BEIJING — China reported steady economic growth in the first half (H1) of 2016, and a closer look at the performance of different provinces really shines a light on the world’s second largest economy.
Some 26 provinces, regions and municipalities have released their H1 GDP data, with the western regions of Chongqing, Tibet and Guizhou all reporting growth rates above 10 percent. Moreover, 21 of the provinces, regions and municipalities saw GDP growth exceeding the country’s 6.7 percent for the same period.
Emerging industries become increasingly important to local economies as economic restructuring enhances growth quality.
Chongqing Municipality, which has reported eye-catching growth speed for the past ten quarters, shared the fastest growth of 10.6 percent with Tibet in H1.
The added value of the city’s ten strategic emerging sectors like new materials, robotics and electronics, grew 24.8 percent in the first half, or 14.6 percentage points higher than the city’s industrial growth rate.
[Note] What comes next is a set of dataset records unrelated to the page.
(* ===== verification/WireProps.v ===== *)
(** * Properties of the wire codecs and of the data conversion

    Round trips between the client's encoders and the server's decoders (and
    back), the parsers' safety on arbitrary bytes, the address ranges and the
    TSAPs, and the conversions of package codec. *)

From S2P Require Import Prelude Go WireErrors Header ReadWrite ServerCodec Userdata Session Loopback Codec.

(** C18: the Read Var request a client encodes for a list of byte addresses is
    a job with its reference, and the server decodes exactly those addresses
    from it, in order. *)
Theorem read_request_roundtrip ref addrs req :
  is_u16 ref -> addrs <> [] -> EncodeReadVarRequest ref addrs = Ok req ->
  exists h param, ParseS7Header req = Ok (h, param) /\ ROSCTR h = ROSCTRJob /\ PDURef h = ref /\
    ParamLength h = len param /\ DataLength h = 0 /\
    ParseReadVarRequest param = Ok (spec_of <$> addrs).
Proof.
  unfold EncodeReadVarRequest, MaxReadVarItems. intros Href Hne. case_if; [done|]. intros H.
  apply bind_Ok_inv in H as (items & Hi & H). apply encodeMessage_inv in H as (Hp & _ & ->).
  assert (Hn : 1 <= len addrs <= 255) by (b2p; destruct addrs; [done | simpl length in *; lia]).
  rewrite app_nil_r. eexists _, _. split.
  - apply ParseS7Header_plain; unfold is_u16, MaxUint16 in *; [done | done | lia | simpl; lia |].
    simpl length. lia.
  - split_and!; try done. by apply parseVarSpecs_EncodeReadVar.
Qed.

(** Witness of C18: two addresses. *)
Lemma read_request_roundtrip_witness :
  exists req, EncodeReadVarRequest 7 [mkS7AnyAddress AreaDB 1 2 3; mkS7AnyAddress AreaInputs 0 0 1] = Ok req /\
  exists h param, ParseS7Header req = Ok (h, param) /\ ROSCTR h = ROSCTRJob /\ PDURef h = 7 /\
    ParamLength h = len param /\ DataLength h = 0 /\
    ParseReadVarRequest param =
      Ok (spec_of <$> [mkS7AnyAddress AreaDB 1 2 3; mkS7AnyAddress AreaInputs 0 0 1]).
Proof.
  eexists. split; [vm_compute; reflexivity|].
  apply (read_request_roundtrip 7 [mkS7AnyAddress AreaDB 1 2 3; mkS7AnyAddress AreaInputs 0 0 1]).
  - split; vm_compute; discriminate || reflexivity.
  - discriminate.
  - vm_compute. reflexivity.
Defined.

(** The Write Var request a client encodes is decoded by the server to one
    item with the client's address and exactly the value, whatever the parity
    of its length, and likewise for a single bit. *)
Theorem write_request_roundtrip ref addr value baddr v req breq :
  is_u16 ref -> EncodeWriteVarRequest ref addr value = Ok req ->
  EncodeWriteVarBitRequest ref baddr v = Ok breq ->
  exists h param dat hb bparam bdat,
    ParseS7Header req = Ok (h, param ++ dat) /\ ROSCTR h = ROSCTRJob /\ PDURef h = ref /\
    ParamLength h = len param /\ DataLength h = len dat /\
    ParseWriteVarRequest param dat =
      Ok ([spec_of addr], [mkWriteVarData RetCodeSuccess x04 (len value * 8) value]) /\
    ParseS7Header breq = Ok (hb, bparam ++ bdat) /\ ROSCTR hb = ROSCTRJob /\ PDURef hb = ref /\
    ParamLength hb = len bparam /\ DataLength hb = len bdat /\
    ParseWriteVarRequest bparam bdat =
      Ok ([bit_spec_of baddr], [mkWriteVarData x00 DataTransportSizeBit 1 [if v then x01 else x00]]).
Proof.
  intros Href E Eb. apply EncodeWriteVarRequest_parts in E as (Hr & Hmax & param & dat & -> & Hlp & Hld & Hp).
  apply EncodeWriteVarBitRequest_parts in Eb as (Hrb & bparam & bdat & -> & Hlbp & Hlbd & Hpb).
  eexists _, param, dat, _, bparam, bdat.
  split; [apply ParseS7Header_plain; unfold is_u16, MaxUint16 in *; rewrite ?length_app; done || lia|].
  do 4 (split; [done|]). split; [done|].
  split; [apply ParseS7Header_plain; unfold is_u16, MaxUint16 in *; rewrite ?length_app; done || lia|].
  by do 4 (split; [done|]).
Qed.

(** An instance: an odd value and a bit. *)
Lemma write_request_roundtrip_witness :
  exists req breq, EncodeWriteVarRequest 7 (mkS7AnyAddress AreaDB 1 2 3) [x01; x02; x03] = Ok req /\
  EncodeWriteVarBitRequest 7 (mkS7AnyBitAddress AreaDB 1 2 3) true = Ok breq /\
  exists h param dat hb bparam bdat,
    ParseS7Header req = Ok (h, param ++ dat) /\ ROSCTR h = ROSCTRJob /\ PDURef h = 7 /\
    ParamLength h = len param /\ DataLength h = len dat /\
    ParseWriteVarRequest param dat =
      Ok ([spec_of (mkS7AnyAddress AreaDB 1 2 3)], [mkWriteVarData RetCodeSuccess x04 (3 * 8) [x01; x02; x03]]) /\
    ParseS7Header breq = Ok (hb, bparam ++ bdat) /\ ROSCTR hb = ROSCTRJob /\ PDURef hb = 7 /\
    ParamLength hb = len bparam /\ DataLength hb = len bdat /\
    ParseWriteVarRequest bparam bdat =
      Ok ([bit_spec_of (mkS7AnyBitAddress AreaDB 1 2 3)], [mkWriteVarData x00 DataTransportSizeBit 1 [x01]]).
Proof.
  eexists _, _. split; [vm_compute; reflexivity|]. split; [vm_compute; reflexivity|].
  apply (write_request_roundtrip 7 (mkS7AnyAddress AreaDB 1 2 3) [x01; x02; x03] (mkS7AnyBitAddress AreaDB 1 2 3) true).
  - split; vm_compute; discriminate || reflexivity.
  - vm_compute. reflexivity.
  - vm_compute. reflexivity.
Defined.

(** C19: the Read Var answer a server encodes for any list of up to 255 results
    (their length fields true to their data, refusals without data) is parsed
    by the client to exactly those items: the fill byte after odd data is
    skipped between items and not expected after the last. *)
Theorem read_response_roundtrip ref items a :
  is_u16 ref -> Forall result_ok items -> EncodeReadVarResponse ref items = Ok a ->
  exists h p d, ParseS7Header a = Ok (h, p ++ d) /\ ParamLength h = len p /\ DataLength h = len d /\
    PDURef h = ref /\ ParseReadVarResponse p d = Ok (item_of <$> items).
Proof.
  intros Href HF H. unfold EncodeReadVarResponse in H. case_if_in H; [done|].
  apply ParseS7Header_EncodeAckData in H as [H _]; [|done].
  eexists _, _, _. split; [exact H|]. split_and!; try done.
  apply ParseReadVarResponse_data; [done | b2p; lia].
Qed.

(** Three results: one odd byte item, a refusal and a bit. *)
Definition demo_results : list ReadVarResult :=
  [mkReadVarResult xff x04 24 [x01; x02; x03]; mkReadVarResult x0a x00 0 []; mkReadVarResult xff x03 1 [x01]].

(** Witness of C19: the three results. *)
Lemma read_response_roundtrip_witness :
  exists a, EncodeReadVarResponse 7 demo_results = Ok a /\
  exists h p d, ParseS7Header a = Ok (h, p ++ d) /\ ParamLength h = len p /\ DataLength h = len d /\
    PDURef h = 7 /\ ParseReadVarResponse p d = Ok (item_of <$> demo_results).
Proof.
  eexists. split; [vm_compute; reflexivity|]. apply (read_response_roundtrip 7 demo_results).
  - split; vm_compute; discriminate || reflexivity.
  - repeat constructor; vm_compute; try discriminate; done.
  - vm_compute. reflexivity.
Defined.

(** C20: no parser of package wire indexes or slices out of range, whatever
    bytes it is given. *)
Theorem parsers_never_panic data param :
  no_panic (ParseS7Header data) /\ no_panic (ParseSetupCommResponse data) /\
  no_panic (ParseSetupCommRequest data) /\ no_panic (ParseReadVarResponse param data) /\
  no_panic (ParseWriteVarResponse param data) /\ no_panic (ParseReadVarRequest param) /\
  no_panic (ParseReadVarDBRead param) /\ no_panic (ParseWriteVarRequest param data) /\
  no_panic (ParseUserdataParam param) /\ no_panic (ParseUserdataData data) /\ no_panic (ParseSZLResponse data) /\
  no_panic (ParseBlockCountResponse data) /\ no_panic (ParseBlockListResponse data) /\
  no_panic (ParseBlockInfoResponse data) /\ no_panic (ParseStartUploadResponse param) /\
  no_panic (ParseUploadResponse param data).
Proof.
  split_and!; unfold ParseReadVarRequest; auto with go.
Qed.

(** What [ParseS7Header] accepts is a buffer it can re-create: protocol
    ID, type, redundancy word, reference and lengths at their places, the two
    error bytes exactly for acknowledgements, and at least as many bytes after
    them as the lengths announce. *)
Theorem header_parse_sound data h rest :
  ParseS7Header data = Ok (h, rest) ->
  exists r0 r1,
    data = [x32; ROSCTR h; r0; r1] ++ put16 (PDURef h) ++ put16 (ParamLength h) ++ put16 (DataLength h)
             ++ (if IsAckData (ROSCTR h) || IsAck (ROSCTR h) then [ErrorClass h; ErrorCode h] else [])
             ++ rest /\
    RedundancyID h = be16 r0 r1 /\
    is_u16 (PDURef h) /\ is_u16 (ParamLength h) /\ is_u16 (DataLength h) /\
    ParamLength h + DataLength h <= len rest.
Proof.
  intros H. apply ParseS7Header_sound in H as (r0 & r1 & ? & ? & ? & ? & ? & ? & _). by exists r0, r1.
Qed.

(** An instance: an acknowledgement with one byte of parameter. *)
Lemma header_parse_sound_witness :
  exists h rest, ParseS7Header [x32; x03; x00; x00; x00; x07; x00; x01; x00; x00; x85; x00; x04] = Ok (h, rest) /\
  exists r0 r1,
    [x32; x03; x00; x00; x00; x07; x00; x01; x00; x00; x85; x00; x04] =
      [x32; ROSCTR h; r0; r1] ++ put16 (PDURef h) ++ put16 (ParamLength h) ++ put16 (DataLength h)
             ++ (if IsAckData (ROSCTR h) || IsAck (ROSCTR h) then [ErrorClass h; ErrorCode h] else [])
             ++ rest /\
    RedundancyID h = be16 r0 r1 /\
    is_u16 (PDURef h) /\ is_u16 (ParamLength h) /\ is_u16 (DataLength h) /\
    ParamLength h + DataLength h <= len rest.
Proof.
  eexists _, _. split; [vm_compute; reflexivity|]. apply header_parse_sound. vm_compute. reflexivity.
Defined.

(** An S7ANY item is encoded exactly when the DB number, the byte offset
    and the count fit their wire fields; the item then carries the bit address
    of the byte, and otherwise the error is [ErrOutOfRange] and never a
    truncated field. *)
Theorem EncodeS7Any_range addr :
  if decide (s7any_in_range addr)
  then EncodeS7Any addr =
         Ok (putS7Any TransportSizeByte (Size addr) (DBNumber addr) (Area addr) (Start addr * 8))
  else exists e, EncodeS7Any addr = Err e /\ errors_Is e ErrOutOfRange = true.
Proof. case_decide; [by apply EncodeS7Any_ok | by apply EncodeS7Any_err]. Qed.

(** [BuildTSAP] accepts exactly connection types 0..255, racks 0..7 and
    slots 0..31 and gives each triple its own TSAP. *)
Theorem BuildTSAP_injective ct r s ct' r' s' t :
  BuildTSAP ct r s = Ok t -> BuildTSAP ct' r' s' = Ok t ->
  ct = ct' /\ r = r' /\ s = s' /\ is_u16 t /\
  0 <= ct <= 255 /\ 0 <= r <= 7 /\ 0 <= s <= 31.
Proof.
  intros H H'. pose proof (BuildTSAP_inv _ _ _ _ H) as (? & ? & ?).
  pose proof (BuildTSAP_inv _ _ _ _ H') as (? & ? & ?).
  rewrite BuildTSAP_value in H by lia. rewrite BuildTSAP_value in H' by lia.
  injection H as <-. injection H' as H'. unfold is_u16. lia.
Qed.

(** An instance: rack 0, slot 2. *)
Lemma BuildTSAP_injective_witness :
  BuildTSAP 3 0 2 = Ok 770 /\ (3 = 3 /\ 0 = 0 /\ 2 = 2 /\ is_u16 770 /\ 0 <= 3 <= 255 /\ 0 <= 0 <= 7 /\ 0 <= 2 <= 31).
Proof.
  split; [vm_compute; reflexivity|]. apply (BuildTSAP_injective 3 0 2 3 0 2 770); vm_compute; reflexivity.
Defined.

(** The data conversions.  The big-endian ones are inverse to each other
    on the whole range of their types, signed ones included, and read only the
    bytes they need; a STRING is encoded to a buffer of exactly its declared
    size (2..256 bytes) and decodes to the text, cut at the declared number of
    characters; a bit of a buffer decodes to that bit, and to false outside
    the buffer. *)
Theorem codec_roundtrip w i d n rest val maxLen buffer bit :
  is_u16 w -> is_i16 i -> is_u32 d -> is_i32 n ->
  (DecodeWord (EncodeWord w ++ rest) = Ok w /\ DecodeInt (EncodeInt i ++ rest) = Ok i /\
   DecodeDWord (EncodeDWord d ++ rest) = Ok d /\ DecodeDInt (EncodeDInt n ++ rest) = Ok n /\
   DecodeReal (EncodeReal d ++ rest) = Ok d) /\
  (exists buf, EncodeString val maxLen = Ok buf /\ len buf = Z.min 256 (Z.max 2 maxLen) /\
     DecodeString buf = Ok (take (Z.to_nat (Z.min 256 (Z.max 2 maxLen) - 2)) val)) /\
  DecodeBool buffer bit =
    Ok (match (if bit <? 0 then None else buffer !! Z.to_nat (bit / 8)) with
        | Some b => Z.testbit (b2z b) (bit mod 8)
        | None => false
        end).
Proof.
  intros. split; [|split; [apply DecodeString_EncodeString | apply DecodeBool_value]].
  split; [by apply DecodeWord_EncodeWord|]. split; [by apply DecodeInt_EncodeInt|].
  split; [by apply DecodeDWord_EncodeDWord|]. split; [by apply DecodeDInt_EncodeDInt | by apply DecodeDWord_EncodeDWord].
Qed.

(** An instance: extreme values. *)
Lemma codec_roundtrip_witness :
  (DecodeWord (EncodeWord 65535 ++ [x01]) = Ok 65535 /\ DecodeInt (EncodeInt (-32768) ++ [x01]) = Ok (-32768) /\
   DecodeDWord (EncodeDWord 4294967295 ++ [x01]) = Ok 4294967295 /\
   DecodeDInt (EncodeDInt (-1) ++ [x01]) = Ok (-1) /\ DecodeReal (EncodeReal 4294967295 ++ [x01]) = Ok 4294967295) /\
  (exists buf, EncodeString [x41; x42; x43] 4 = Ok buf /\ len buf = 4 /\ DecodeString buf = Ok [x41; x42]) /\
  DecodeBool [x00; x04] 10 = Ok true.
Proof.
  apply (codec_roundtrip 65535 (-32768) 4294967295 (-1) [x01] [x41; x42; x43] 4 [x00; x04] 10);
    split; vm_compute; discriminate || reflexivity.
Defined.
Still, they have robust growth prospects.
“Although the added value of emerging industries accounts for only 15 percent of the whole industrial added value, their contribution to industrial growth was 28.3 percent,” said Zhang Fumin, deputy head of Chongqing Municipal Bureau of Statistics.
The heavily polluted province of Hebei in the north, also made progress in structural reform and posted 6.6 percent growth for the period.
Raw coal output fell by 8.8 percent and the production of glass also dropped by 4.5 percent in the first half, according to Hebei Provincial Bureau of Statistics.
The proportion of the equipment manufacturing sector’s added value in Hebei’s industrial added value surpassed that of the iron and steel industries for the first time in H1, reaching 25.3 percent, according to an official with the bureau.
Hebei aims to further cut its excessive iron and steel capacity by 17 million tonnes and 14 million tonnes respectively this year.
Business startups are booming nationwide, thanks to the “Internet Plus” program, various innovation strategies and administration streamlining.
In the eastern province of Zhejiang, the tertiary sector, led by information-based economy, accounted for 52.09 percent of its GDP in H1. The economy of the developed province grew 7.7 percent in this period.
Dream Town in Hangzhou, the provincial capital of Zhejiang, attracted 680 Internet-based startup programs, 6,400 talented people and more than 80 financial institutions within about one year.
In H1, more than 150,000 new companies were established in Zhejiang, a jump of 35.7 percent year on year.
Internet-based management tools have been widely used in product design, transformation of workshops and robotics, said Chen Ailian, chairman of Wanfeng Auto Holding Group in Zhejiang, a leading aluminum wheel manufacturer.
FALLING INVESTMENT AND OVERCAPACITY
Official data showed China’s fixed-asset investment grew 9 percent in the first half of 2016, down from 9.6 percent in the first five months and 10.7 percent in the first quarter.
More notably, private investment increased 2.8 percent in the first half, down from 3.9 percent in the first five months and 5.7 percent in the first quarter.
Private investment growth varied a lot from province to province in H1.
In Shandong province, private investment grew 2.4 percent to reach nearly 1.7 trillion yuan in the first half. This is lower than the nation’s 2.8 percent.
“Private investment in Shandong focuses on traditional manufacturing industries. But given the big environment of cutting excessive capacities, private investment has been affected a lot,” said Liu Bing, head of Shandong Macro-economy Research Institute.
The base figure of private investment in Shandong has been very high and continued rapid growth will be more and more difficult, said Liu.
In contrast, private investment grew 19.6 percent in the southern province of Guangdong in H1, the country’s manufacturing hub.
Early restructuring moves have brought new energy to Guangdong’s economy and its manufacturing sector is still in good shape, as reflected by strong private investment, said Wang Yiyang, researcher with the Guangdong provincial government development and research center.
China is aiming for 6.5 percent to 7 percent growth in 2016. But it also has to cut overcapacity and ensure job creation, and navigate the weak global economic environment.
A number of provinces such as Sichuan and Hebei have struggled to reduce excessive capacity in iron, steel, cement and glass in 2016.